Trouble sleeping at Menopause? Here are some Naturopathic options for you!
If you are a menopausal woman who has disrupted sleep despite restricting your caffeine intake to the morning hours and staying away from screens and lights after 6 or 7 pm, discover your naturopathic options as I discuss them with Dr Heidi Lescanec (ND), a licensed Naturopathic doctor. You can choose between watching the video and reading the transcript!
TRANSCRIPT
Question MenopauseWize:
If you are a menopausal woman who has disrupted sleep despite restricting your caffeine intake to the morning hours and staying away from screens and lights after 6 or 7 pm, discover your naturopathic options as I discuss them with Dr Heidi Lescanec, a licensed Naturopathic doctor.
Answer Dr.
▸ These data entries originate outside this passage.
(** A declared length of [2^32-4] or more makes [4+length] wrap to a
    value below 4: the length check passes and the slice expression
    [in[4 : 4+length]] panics. *)
Lemma parseString_wraps (b0 b1 b2 b3 : byte) (r : list byte) :
  len r + 4 < 4294967296 ->
  4294967296 <= be32 b0 b1 b2 b3 + 4 ->
  parseString (b0 :: b1 :: b2 :: b3 :: r) =
    Panic (SliceBounds 4 (be32 b0 b1 b2 b3 + 4 - 4294967296) (len r + 4)).
Proof.
  intros Hlen Hn. unfold parseString.
  pose proof (len_nonneg r) as Hr.
  pose proof (be32_range b0 b1 b2 b3) as Hb.
  assert (Hl : len (b0 :: b1 :: b2 :: b3 :: r) = len r + 4)
    by (rewrite !len_cons; lia).
  replace (len (b0 :: b1 :: b2 :: b3 :: r) <? 4) with false by (symmetry; lia).
  rewrite Uint32_cons4. cbn [go_bind].
  set (n := be32 b0 b1 b2 b3) in *.
  assert (Hw : u32 (4 + n) = n + 4 - 4294967296).
  { unfold u32. symmetry. apply (Z.mod_unique _ _ 1); lia. }
  rewrite Hw. unfold u32. rewrite Hl.
  rewrite (Z.mod_small (len r + 4)) by lia.
  replace (len r + 4 <? n + 4 - 4294967296) with false by (symmetry; lia).
  rewrite slice_panics by lia. rewrite Hl. reflexivity.
Qed.

(** C2 (the code departs from the claim).  The buffer [ff ff ff ff]
    declares a length of 2^32-1.  In [uint32], [4+length] is 3, so the
    check [uint32(len(in)) < 4+length] passes and [in[4:3]] panics: the
    parser neither returns failure nor stays within the buffer's bounds
    for this value of the length field. *)
Theorem parseString_panics_on_wrapped_length :
  Parser.parseString [xff; xff; xff; xff] = Panic (SliceBounds 4 3 4)
  /\ ~ returns (Parser.parseString [xff; xff; xff; xff]).
Proof.
  assert (E : parseString [xff; xff; xff; xff] = Panic (SliceBounds 4 3 4))
    by (vm_compute; reflexivity).
  split; [exact E|]. intros [a Ha]. rewrite E in Ha. discriminate.
Qed.

(** C7.  [parseBool] fails on the empty buffer; on any other buffer it
    succeeds, hands back the rest, and its value is true exactly when the
    first byte is 1: the byte 0 and every byte from 2 up give false. *)
Theorem parseBool_spec :
  Parser.parseBool [] = Done (false, [], false)
  /\ forall (b : byte) (r : list byte),
       exists v : bool,
         Parser.parseBool (b :: r) = Done (v, r, true)
         /\ (v = true <-> b = x01)
         /\ (byteZ b = 0 \/ 2 <= byteZ b -> v = false).
Proof.
  split; [apply parseBool_nil|].
  intros b r. exists (byteZ b =? 1). split; [apply parseBool_cons|]. split.
  - rewrite Z.eqb_eq. split.
    + intros H. apply byteZ_inj. rewrite H. reflexivity.
    + intros ->. reflexivity.
  - intros H. apply Z.eqb_neq. lia.
Qed.

(** C8.  [parseWinchRequest] never panics; it succeeds exactly when both
    big-endian fields are present and both decode to at least 1, and then
    returns them as width and height; a dimension that decodes to 0 makes
    it fail although the bytes are there. *)
Theorem parseWinchRequest_spec (s : list byte) :
  exists (win : Window) (ok : bool),
    Parser.parseWinchRequest s = Done (win, ok)
    /\ (ok = true <->
        exists w h, decode32 s = Some w /\ decode32 (skipn 4 s) = Some h
                    /\ 1 <= w /\ 1 <= h)
    /\ (forall w h, decode32 s = Some w -> decode32 (skipn 4 s) = Some h ->
                    w = 0 \/ h = 0 -> ok = false)
    /\ (forall w h, decode32 s = Some w -> decode32 (skipn 4 s) = Some h ->
                    1 <= w -> 1 <= h -> win = {| Width := w; Height := h |})
    /\ (ok = false -> win = Parser.zeroWindow).
Proof.
  unfold parseWinchRequest. rewrite parseUint32_decode.
  destruct (decode32 s) as [w|] eqn:Ew; cbn [go_bind].
  2:{ exists zeroWindow, false. cbn. repeat split; try congruence.
      intros (w & h & Hw & _). discriminate. }
  destruct (Z.ltb_spec w 1) as [Hw0 | Hw1]; cbn [negb].
  { exists zeroWindow, false. repeat split; try congruence.
    - intros (w' & h & Hw & _ & ? & _). injection Hw as <-. lia.
    - intros w' h Hw _ ? ?. injection Hw as <-. lia. }
  rewrite parseUint32_decode.
  destruct (decode32 (skipn 4 s)) as [h|] eqn:Eh; cbn [go_bind].
  2:{ exists zeroWindow, false. cbn. repeat split; try congruence.
      intros (w' & h & _ & Hh & _). discriminate. }
  destruct (Z.ltb_spec h 1) as [Hh0 | Hh1]; cbn [negb].
  { exists zeroWindow, false. repeat split; try congruence.
    - intros (w' & h' & _ & Hh & _ & ?). injection Hh as <-. lia.
    - intros w' h' _ Hh ? ?. injection Hh as <-. lia. }
  exists {| Width := w; Height := h |}, true. repeat split; try congruence.
  - intros _. exists w, h. repeat split; try reflexivity; try assumption; lia.
  - intros w' h' Hw Hh Hz. injection Hw as <-. injection Hh as <-. lia.
Qed.

End ParserFacts.

(** ** Library functions *)

Section LibraryFacts.
Import Hex Binary XAuth.

Lemma len_list_byte_of_string (s : string) : len (list_byte_of_string s) = slen s.
Proof.
  unfold len, slen, list_byte_of_string. rewrite List.length_map. f_equal.
  induction s as [|c s IH]; cbn; [reflexivity | now rewrite IH].
Qed.

Lemma Atoi_Itoa (z : Z) : Atoi (Itoa z) = Some z.
Proof.
  unfold Atoi, Itoa. rewrite NilZero.isi.
  - cbn [option_map]. f_equal. apply DecimalZ.of_to.
  - destruct z as [|p|p]; cbn; try discriminate.
    intros H. injection H as H. exact (Unsigned.to_uint_nonnil p H).
  - destruct z as [|p|p]; cbn; try discriminate.
    intros H. injection H as H. exact (Unsigned.to_uint_nonnil p H).
Qed.

Lemma hex_of_byte (b : byte) :
  fromHexChar (hexdigit (Z.shiftr (byteZ b) 4)) = Some (Z.shiftr (byteZ b) 4)
  /\ fromHexChar (hexdigit (Z.land (byteZ b) 15)) = Some (Z.land (byteZ b) 15)
  /\ byte_of_Z (Z.lor (Z.shiftl (Z.shiftr (byteZ b) 4) 4) (Z.land (byteZ b) 15)) = b.
Proof. destruct b; vm_compute; repeat split. Qed.

(** Decoding what [hex.Encode] produced gives the bytes back. *)
Lemma Decode_Encode (data : list byte) : Decode (Encode data) = (data, None).
Proof.
  induction data as [|b data IH]; [reflexivity|].
  destruct (hex_of_byte b) as (Hhi & Hlo & Hb).
  cbn [Encode Decode]. rewrite Hhi, Hlo, IH, Hb. reflexivity.
Qed.

Lemma DecodeString_EncodeToString (data : list byte) :
  DecodeString (EncodeToString data) = (data, None).
Proof.
  unfold DecodeString, EncodeToString.
  rewrite list_byte_of_string_of_list_byte. apply Decode_Encode.
Qed.

End LibraryFacts.

(** ** Stores into a buffer *)

Section BinaryFacts.
Import Binary.

Lemma u16_small (x : Z) : 0 <= x < 65536 -> u16 x = x.
Proof. intros H. unfold u16. now apply Z.mod_small. Qed.

Lemma u16_range (x : Z) : 0 <= u16 x < 65536.
Proof. unfold u16. apply Z.mod_pos_bound. lia. Qed.

Lemma length_list_byte_of_string (s : string) :
  List.length (list_byte_of_string s) = String.length s.
Proof.
  pose proof (len_list_byte_of_string s) as H. unfold len, slen in H. lia.
Qed.

Lemma length_put16 (o : ByteOrder) (v : Z) : List.length (put16 o v) = 2%nat.
Proof. destruct o; reflexivity. Qed.

Lemma write_at_app (pre post bs : list byte) :
  (List.length bs <= List.length post)%nat ->
  write_at (pre ++ post) (List.length pre) bs
  = (pre ++ bs) ++ skipn (List.length bs) post.
Proof.
  intros _. unfold write_at.
  rewrite List.firstn_app, List.firstn_all, Nat.sub_diag. cbn [firstn].
  rewrite List.app_nil_r, List.skipn_app.
  rewrite (List.skipn_all2 pre) by lia.
  replace (List.length pre + List.length bs - List.length pre)%nat
    with (List.length bs) by lia.
  cbn [app]. now rewrite List.app_assoc.
Qed.

Lemma length_write_at (buf bs : list byte) (pos : nat) :
  (pos + List.length bs <= List.length buf)%nat ->
  List.length (write_at buf pos bs) = List.length buf.
Proof.
  intros H. unfold write_at.
  rewrite !List.length_app, List.length_firstn, List.length_skipn. lia.
Qed.

Lemma to_nat_len (l : list byte) : Z.to_nat (len l) = List.length l.
Proof. unfold len. lia. Qed.

Lemma PutUint16_app (o : ByteOrder) (pre post : list byte) (pos v : Z) :
  pos = len pre -> 2 <= len post ->
  PutUint16 o (pre ++ post) pos v = Done ((pre ++ put16 o v) ++ skipn 2 post).
Proof.
  intros -> Hpost. unfold PutUint16.
  pose proof (len_nonneg pre) as Hpre.
  rewrite slice_from_ok by (rewrite len_app; lia). cbn [go_bind].
  rewrite to_nat_len, drop_app_length.
  destruct (Z.ltb_spec (len post) 2) as [Hc|Hc]; [lia|].
  rewrite write_at_app by (rewrite length_put16; unfold len in *; lia).
  now rewrite length_put16.
Qed.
Heidi:
Sleep is our best opportunity to rest and recover, so if someone has all the really important sleep hygiene tips tended to, then I’ll look in my naturopathic medicine toolkit for herbs, nutrients, amino acids, and bioidentical hormones. Any of these items are in combination recommended on an individual basis very specific to someone’s unique health history and needs and what they’re presenting with. But I do have a general recommendation I can share. Is helpful and has very little in the way of contraindications, and it's called Ashwagandha matrix. It's a combination of an amino acid and an herb. Ashwagandha is Withania. It's an adrenal restorative. We use it a great deal. It's an Adaptogen, which means it helps the body to resist damage from physical and mental stress. And it also has L-theanine in it, which is an amino acid that comes from green tea that enhances GABA levels. And GABA is a calming neurotransmitter, a chemical messenger in the brain. The combination of these two, ashwagandha and L-theanine helps put us into a deeper level of restorative sleep phase three and R.E.M. and the beauty of this combination is this non-sedating.